8. Patients should not be discharged from one team to another or from specialist care to primary care without arranging an early follow-up date. Given the risk of patients falling through cracks in the service following discharge, carers should be given adequate information about service structures and not merely told to go to the GP or the local AE in crisis situations.

9. Decision making around the timing of discharge should be properly scrutinised, as premature discharge could have disastrous consequences.

10. Discharge plans should include information for carers about the following:

-What are the warning signs to watch out for?
-What service number to call?
-How quickly one can expect help to arrive.
-Where to go in day/night time in a crisis.

11. GPs must also understand the importance of engaging with carers, listening to them, and sharing important information.

12. Community teams should engage patients and families in discharge planning. Where necessary, designing a crisis plan should be a joint enterprise between teams and patient and family. Carers should be involved in the design of the plan, and be given a copy of the finished document. Professionals must anticipate any problems with the patient and share them with carers at the time of discharge.

13. Organisational structures should be redesigned to address the problems brought on by the strict compartmentalisation of services. This can be a hindrance to the provision of safe and efficient patient care.

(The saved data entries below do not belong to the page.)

(* ===== verification/KeyManagement.v ===== *)
(** * Key administration ([c3r/key_management.py])

    The operator's commands over a credential store and their output.  The
    command line is parsed already: a [command] holds what argparse returns.  The
    store's database is kept beside the destination of a backup or restore and a
    world [E]. *)

From Stdlib Require Import Lia ZArith Ascii String.
From stdpp Require Import base option strings gmap list.
From S2P Require Import Prelude Effects PyStr PySort PyFloat FloatRepr Json Hash StateSchema Access.
From S2P Require Import LocalArtifacts CredentialRecovery.

Local Open Scope string_scope.

Inductive command : Type :=
  | Backup (dest : path)
  | Restore (dest : path) (expected_sha256 : string)
  | Project (tenant project : string) (rpm key_rps : Z)
  | Issue (tenant project : string) (scopes : gset string) (live : bool) (ttl_seconds : Z)
  | Keys (tenant project : string)
  | Revoke (tenant project key_id : string)
  | Usage (tenant project : string)
  | Purge (tenant project : string) (retention_seconds limit : Z).

(** [json.dumps(result, sort_keys=True)]. *)
Definition output_options : dump_options := DumpOptions ", " ": " true true true.

(** A row of [list_keys] as [dict(row)]. *)
Definition listed_json (k : listed_key) : json :=
  JObj [("id", JStr (lk_id k)); ("tenant", JStr (lk_tenant k)); ("project", JStr (lk_project k));
        ("scopes", JStr (lk_scopes k)); ("created_at", JFloat (lk_created_at k));
        ("expires_at", match lk_expires_at k with Some x => JFloat x | None => JNull end);
        ("last_used_at", match lk_last_used_at k with Some x => JFloat x | None => JNull end);
        ("revoked", JInt (if lk_revoked k then 1 else 0))].

Definition purge_json (r : purge_report) : json :=
  JObj [("usage_deleted", JInt (pr_usage_deleted r)); ("audit_deleted", JInt (pr_audit_deleted r));
        ("cutoff_utc_seconds", JFloat (pr_cutoff r)); ("batch_limit_per_table", JInt (pr_batch_limit r));
        ("scope", JStr (pr_scope r)); ("backup_deletion_verified", JBool false);
        ("physical_erasure_verified", JBool false)].

Definition failure_text : string :=
  print output_options (JObj [("error", JStr "key administration failed; check private database and inputs")]).

Section administration.
Context {engine : Sql} {E : Type} {recovery : RecoveryHost E} {store : AccessHost (destination * E)}
  (database : path) (open_store : path -> io (destination * E) unit) (time : io (destination * E) float).

Definition admin (A : Type) : Type := io (AccessDb * (destination * E)) A.

Definition issued_json (k : IssuedKey) : json :=
  JObj [("api_key_id", JStr (ik_key_id k)); ("api_key", JStr (ik_secret k)); ("show_once", JBool true)].

(** The [try] block up to the printing. *)
Definition administer (c : command) : admin json :=
  match c with
  | Backup dest => beside (copy_credentials database dest None)
  | Restore dest expected => beside (copy_credentials database dest (Some expected))
  | _ =>
      _ ← beside (open_store database);
      match c with
      | Project tenant project rpm key_rps =>
          _ ← create_project tenant project rpm key_rps;
          mret (JObj [("status", JStr "created")])
      | Issue tenant project scopes live ttl_seconds =>
          _ ← lift (raise_if (negb (Z.leb 1 ttl_seconds && Z.leb ttl_seconds 31536000)) ValueError
                      "bounded key expiration required");
          now ← beside time;
          issued ← issue_key tenant project scopes live (Some (fadd now (float_of_Z ttl_seconds)));
          mret (issued_json issued)
      | Revoke tenant project key_id =>
          _ ← revoke_key tenant project key_id;
          mret (JObj [("status", JStr "revoked")])
      | Keys tenant project => rows ← list_keys tenant project; mret (JArr (map listed_json rows))
      | Purge tenant project retention_seconds limit =>
          report ← purge_metadata tenant project retention_seconds limit; mret (purge_json report)
      | Usage tenant project => rows ← project_usage tenant project; mret (JArr rows)
      | Backup _ | Restore _ _ => mret JNull
      end
  end.

(** [main]: the exit code and the line printed. *)
Definition key_main (c : command) : admin (Z * string) :=
  io_try
    (value ← administer c;
     text ← lift (dumps output_options value);
     mret (0%Z, text))
    [OSError; ValueError; SqliteError]
    (fun _ => mret (1%Z, failure_text)).
End administration.

(** ** Commands are atomic *)

Definition administration_errors : list exn_kind := [OSError; ValueError; SqliteError].

Section atomicity.
Context {engine : Sql} {E : Type} {recovery : RecoveryHost E} {store : AccessHost (destination * E)}
  (database : path) (open_store : path -> io (destination * E) unit) (time : io (destination * E) float).

Lemma administer_atomic c : atomic (administer database open_store time c).
Proof.
  assert (Hout : forall A (m : io (destination * E) A), keeps eq (beside m)) by (intros A m; apply keeps_outside; exact _).
  assert (Hlift : forall A (r : result A), keeps (E := destination * E) eq (lift r))
    by (intros A r; apply keeps_lift; exact _).
  destruct c; cbn [administer]; try (by apply atomic_keeps);
    (apply atomic_bind; [done|intros _]);
    unfold create_project, issue_key, revoke_key, list_keys, project_usage, purge_metadata;
    repeat first [apply atomic_bind; [first [apply Hlift|apply Hout]|intros ?]|apply atomic_reply|apply atomic_transaction].
Qed.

14. Mishaps and suicides should be investigated within a week, with the intention of learning lessons and preventing future serious incidences due to the same causes. Carers should be involved in this process, in order to hear the story from their point of view and arrive at real answers. Defensive investigations do not add to learning or patient safety. Contact with families must be at the earliest possible time following death or serious incidents. This is the time when families are most vulnerable and require information about their loved ones from those who were present. Legal considerations of blameworthiness should not prevent staff from empathetic consideration and communication with the bereaved families. Likewise, protracted legal processes should not be allowed to stop the trust from reaching out to bereaved families. Carers understand that staff may feel vulnerable following serious incidents but it should be understood that carers feel equally vulnerable and unlike professionals, may have no access to support networks at such times.

15. At Coroner’s inquests, the trust should send representatives who have a deep knowledge of the case and who will not hide behind jargon.